Joyce Valenza’s Neverending Search

New rubric for school websites

July 25th, 2006 · Comments Off

Because of the connection with my virtual library research, colleague Dan Fuller recently shared with me an article and development I completely missed. http://www.eschoolnews.com/news/showStoryts.cfm?ArticleID=6287

Building Blocks to Electronic Communication: A Rubric for School Web Development and Management was released back in March http://www.eschoolnews.com/schoolspanwebsiterubric.pdf

I am hoping this “rubric” marks a shift away from templated content and the paralyzing fear we have of sharing what makes us special and unique–our students and their work. 

This new self assessment model for measuring the effectiveness of school sites, urges schools to move beyond the print paradigm.  It values interactivities, media, community authorship, and Web 2.0 tools.  It also considers the importance of graphics, particularly images of students. 

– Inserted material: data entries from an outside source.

Section Get.
Context {C : Comparator} {valid : Slice -> Prop} `{!ComparatorLaws C valid} (ndebug : bool).
Context {T B : Type} `{!TableGet T} `{!Buffer B} (inv : T -> Prop) (stored : File -> list Entry) (options : ReadOptions).
Implicit Types (f g : File) (files : list File) (t : T).

(** Entries a file may hold. *)
Definition entry_ok (e : Entry) : Prop := valid (e_key e) /\ word 56 (e_seq e).
Definition seek_key (u : Slice) (s : Z) : Slice := ikey u (tag s kValueTypeForSeek).

(** What a table gives for a key: the entry the snapshot sees, else nothing or an entry of another key. *)
Definition finds (u : Slice) (s : Z) (h : list Entry) (saved : option (Slice * Slice)) : Prop :=
  match latest u s h with
  | Some e => ∃ v, saved = Some (entry_key e, v) /\ (v = e_value e \/ ro_limit options = 0)
  | None => saved = None \/ ∃ e v, saved = Some (entry_key e, v) /\ entry_ok e /\ same_key (e_key e) u = false
  end.
(** The tables of the files can be read, and hold the entries. *)
Definition readable f : Prop :=
  Forall entry_ok (stored f) /\
  ∀ u s t, valid u -> word 56 s -> inv t ->
    ∃ saved t', tc_Get options (number f) (file_size f) (seq_off f) (seek_key u s) t = Some (OK, saved, t') /\ inv t' /\ finds u s (stored f) saved.

Section Key.
Context (k : LookupKey) (u : Slice) (s : Z).
Hypothesis Hk : internal_key k = seek_key u s /\ lookup_user_key k = u.
Hypothesis Hu : valid u.
Hypothesis Hs : word 56 s.
Hypothesis Hlimit : 0 <= ro_limit options.

(** The entry the search stops at: that of the first file that answers. *)
Fixpoint first_answer files : option Entry :=
  match files with [] => None | f :: files => match latest u s (stored f) with Some e => Some e | None => first_answer files end end.
(** The status and the buffer for an entry. *)
Definition outcome (r : option Entry) (b : B) : option Status * B :=
  match r with
  | Some e => match e_type e with
              | kTypeValue => (Some OK, Fill b (take (Z.to_nat (Z.min (|[e_value e]|) (ro_limit options))) (e_value e)))
              | kTypeDeletion => (Some (MkStatus kNotFound [] []), b)
              end
  | None => (None, b)
  end.

Lemma SaveValue_other e v (b : B) : entry_ok e -> same_key (e_key e) u = false ->
  SaveValue C ndebug options u (entry_key e) v b = Some (kNotFound_, b).
Proof.
  intros [Ve We] Hne. unfold SaveValue, entry_key. rewrite ParseInternalKey_ikey by done. cbn [user_key]. unfold same_key in Hne.
  destruct (cmp_some (e_key e) u Ve Hu) as [r E]. rewrite E in *. cbn [mbind option_bind]. rewrite bool_decide_eq_false in Hne. rewrite bool_decide_false by congruence. done.
Qed.
Lemma SaveValue_hit e v (b : B) : entry_ok e -> same_key (e_key e) u = true -> v = e_value e \/ ro_limit options = 0 ->
  SaveValue C ndebug options u (entry_key e) v b =
  Some (match e_type e with kTypeValue => kFound_ | kTypeDeletion => kDeleted_ end, (outcome (Some e) b).2).
Proof.
  intros [Ve We] Heq Hv. unfold SaveValue, entry_key. rewrite ParseInternalKey_ikey by done. cbn [user_key type sequence]. unfold same_key in Heq. bool_hyps. rewrite Heq. cbn [mbind option_bind].
  rewrite bool_decide_true by done. cbn [outcome]. destruct (e_type e); [done |]. rewrite assert_bool by (apply Z.leb_le; unfold kMaxSequenceNumber; rewrite Z.shiftl_1_l; destruct We; lia).
  cbn [mbind option_bind]. destruct Hv as [-> | H0]; [done |]. rewrite H0. by rewrite !Z.min_r by apply slice_size_nonneg.
Qed.

Lemma search_files_ok level files st : Forall readable files -> inv (cache st) ->
  ∃ st', search_files C ndebug options k level files st = Some ((outcome (first_answer files) (buf st)).1, st') /\
    buf st' = (outcome (first_answer files) (buf st)).2 /\ inv (cache st').
Proof.
  intros Hr. revert st. induction Hr as [| f files [He Hf] Hr IH]; intros st Hi; [by exists st |]. cbn [search_files first_answer]. unfold search_file.
  destruct Hk as [Ek Eu]. rewrite Ek, Eu. destruct (Hf u s (cache st) Hu Hs Hi) as (saved & t' & -> & Hi' & Hfind). cbn [mbind option_bind]. change (ok OK) with true. cbn [negb]. unfold finds in Hfind.
  destruct (latest u s (stored f)) as [e |] eqn:El.
  - destruct Hfind as (v & -> & Hv). apply latest_Some in El as (Hin & Hm & _). unfold matches in Hm. bool_hyps. rewrite list.Forall_forall in He. cbn [buf].
    rewrite SaveValue_hit by auto. cbn [mbind option_bind]. destruct (e_type e) eqn:Et; cbn [outcome]; rewrite ?Et; cbn [mbind option_bind]; eexists; (split; [reflexivity | split; [reflexivity | exact Hi']]).
  - assert (∀ b : B, (match saved with Some (ik, v) => SaveValue C ndebug options u ik v b | None => Some (kNotFound_, b) end) = Some (kNotFound_, b)) as E.
    { intros b. destruct Hfind as [-> | (e & v & -> & Hok & Hne)]; [done |]. by apply SaveValue_other. }
    cbn [buf]. rewrite E. cbn [mbind option_bind]. match goal with |- context [search_files _ _ _ _ _ _ ?x] => destruct (IH x Hi') as (st' & E' & Hb & Hi2) end. by exists st'.
Qed.

(** ** The file of a sorted level *)
Record level_ok files : Prop := {
  lo_files : Forall (file_ok (valid := valid)) files;
  lo_sorted : sorted_pairs (C := InternalKeyComparator ndebug C) (valid_ikey valid) (file_pairs files);
  lo_count : Z.of_nat (length files) < 2 ^ 31;
  lo_low f e : f ∈ files -> e ∈ stored f -> Compare (ustart f) (e_key e) <> Some Gt;
  lo_high f e : f ∈ files -> e ∈ stored f -> InternalKey_Compare C (entry_key e) (largest f) <> Some Gt;
  lo_next i j f g e : files !! i = Some f -> files !! j = Some g -> (i < j)%nat -> e ∈ stored g -> InternalKey_Compare C (largest f) (entry_key e) = Some Lt;
  (** where the next file goes on with the last user key of a file, the file holds its largest key *)
  lo_tight i j f g e : files !! i = Some f -> files !! j = Some g -> (i < j)%nat -> e ∈ stored g -> same_key (e_key e) (ulimit f) = true ->
    ∃ e', e' ∈ stored f /\ entry_key e' = largest f
}.

Lemma seek_key_valid : valid_ikey valid (seek_key u s).
Proof. exists u, (tag s kValueTypeForSeek). split_and!; [done.. | by apply tag_word]. Qed.

(** An entry at or past the key, of the same user key, is one the snapshot sees. *)
Lemma matches_order e : entry_ok e -> matches u s e = true <-> same_key (e_key e) u = true /\ InternalKey_Compare C (entry_key e) (seek_key u s) <> Some Lt.
Proof.
  intros [Ve We]. unfold matches. rewrite andb_true_iff, Z.leb_le. apply and_iff_compat_l' || idtac.
  unfold entry_key, seek_key. rewrite InternalKey_Compare_ikey by by apply tag_word. unfold same_key. rewrite bool_decide_eq_true.
  split; (intros [E H]; split; [done |]); rewrite E in *; cbn [mbind option_bind ikey_compare] in *; rewrite tag_compare in *.
  - intros [= Hc]. destruct (Z.compare_spec s (e_seq e)); try done; [| lia]. subst. unfold kValueTypeForSeek in Hc. by destruct (e_type e).
  - destruct (Z.compare_spec s (e_seq e)); try lia. by destruct H.
Qed.

Lemma ExtractUserKey_entry e : ExtractUserKey (entry_key e) = Some (e_key e).
Proof. apply ExtractUserKey_ikey. Qed.

(** Versions of one key stand in the order of their sequence numbers. *)
Lemma entry_order_seq e e' : entry_ok e -> entry_ok e' -> Compare (e_key e) (e_key e') = Some Eq -> InternalKey_Compare C (entry_key e) (entry_key e') = Some Lt -> e_seq e' <= e_seq e.
Proof.
  intros [Ve We] [Ve' We'] E. unfold entry_key. rewrite InternalKey_Compare_ikey by by apply tag_word. rewrite E. cbn [mbind option_bind ikey_compare]. rewrite tag_compare.
  intros [= Hc]. destruct (Z.compare_spec (e_seq e') (e_seq e)); try done; lia.
Qed.

(** Between the key looked for and a later entry of its user key there is no other user key. *)
Lemma past_seek k0 e : valid_ikey valid k0 -> entry_ok e -> matches u s e = true -> InternalKey_Compare C k0 (seek_key u s) <> Some Lt -> InternalKey_Compare C k0 (entry_key e) = Some Lt ->
  same_key (e_key e) (default [] (ExtractUserKey k0)) = true /\ ∀ v, ExtractUserKey k0 = Some v -> same_key v u = true.
Proof.
  intros (w & m & -> & Vw & Wm) [Ve We] Hm Hge Hlt. rewrite ExtractUserKey_ikey. cbn [default]. unfold matches, same_key in Hm. bool_hyps.
  unfold seek_key, entry_key in *. rewrite InternalKey_Compare_ikey in Hge, Hlt by (done || by apply tag_word).
  destruct (cmp_some w u Vw Hu) as [r Er]. destruct (cmp_some w (e_key e) Vw Ve) as [r' Er']. rewrite Er, Er' in *. cbn [mbind option_bind] in *.
  assert (r = r') as <-.
  { pose proof (cmp_eq_r w (e_key e) u r' Vw Ve Hu Er' ltac:(done)) as E2. congruence. }
  destruct r; cbn [ikey_compare] in *; try done. split; [unfold same_key; apply bool_decide_eq_true; by apply cmp_eq_sym |]. intros v [= <-]. unfold same_key. by apply bool_decide_eq_true.
Qed.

Regarding sharing student images and written content:

The information students post (often without their parents’ knowledge or consent) on MySpace.com offers significantly more risk than the tame-by-comparison news and photos posted on school or district web sites.

Frankly, it makes no sense to restrict web-based photos that could end up in the daily newspaper or local TV newscast.

According to the eSchool News piece:

The bottom line: School leaders need to make the web an integral part of how they work and communicate with each other and with teachers, support staff, parents, students, reporters, and community members.